*EXERCISE PROMPT*.
Copy each record below without changing a single word.

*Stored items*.
(* ===== verification/Targets.v ===== *)
(** From Ingress rules to targets: the helpers of
    src/images/controlplane/internal/controller/utils.go that resolve services
    to ports and ready addresses and collect TLS bundles, and [parseEndpoints]
    of ingress_controller.go. The client answers from one state of its cache. *)

From stdpp Require Import base gmap list strings sorting.
From Stdlib Require Import NArith ZArith Lia.
From S2P Require Import Prelude RustStr Config Http RouteTable Routing GoLib Sha256 Model Annotations.

(** ** Ports *)

Fixpoint portProtocol_go (ports : list kube.EndpointPort) (matched : option Z) : rstr :=
  match ports with
  | [] => kube.ProtocolTCP
  | sp :: ports' =>
      match kube.EPP_Port sp, matched with
      | Some port, Some m =>
          if decide (port = m) then
            match kube.EPP_Protocol sp with
            | Some protocol => protocol
            | None => portProtocol_go ports' matched
            end
          else portProtocol_go ports' matched
      | _, _ => portProtocol_go ports' matched
      end
  end.
Definition portProtocol (slice : kube.EndpointSlice) (matched : option Z) : rstr :=
  portProtocol_go (kube.ES_Ports slice) matched.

*REPLY TO THE TASK*.
(* ===== verification/Targets.v ===== *)
(** From Ingress rules to targets: the helpers of
    src/images/controlplane/internal/controller/utils.go that resolve services
    to ports and ready addresses and collect TLS bundles, and [parseEndpoints]
    of ingress_controller.go. The client answers from one state of its cache. *)

From stdpp Require Import base gmap list strings sorting.
From Stdlib Require Import NArith ZArith Lia.
From S2P Require Import Prelude RustStr Config Http RouteTable Routing GoLib Sha256 Model Annotations.

(** ** Ports *)

Fixpoint portProtocol_go (ports : list kube.EndpointPort) (matched : option Z) : rstr :=
  match ports with
  | [] => kube.ProtocolTCP
  | sp :: ports' =>
      match kube.EPP_Port sp, matched with
      | Some port, Some m =>
          if decide (port = m) then
            match kube.EPP_Protocol sp with
            | Some protocol => protocol
            | None => portProtocol_go ports' matched
            end
          else portProtocol_go ports' matched
      | _, _ => portProtocol_go ports' matched
      end
  end.
Definition portProtocol (slice : kube.EndpointSlice) (matched : option Z) : rstr :=
  portProtocol_go (kube.ES_Ports slice) matched.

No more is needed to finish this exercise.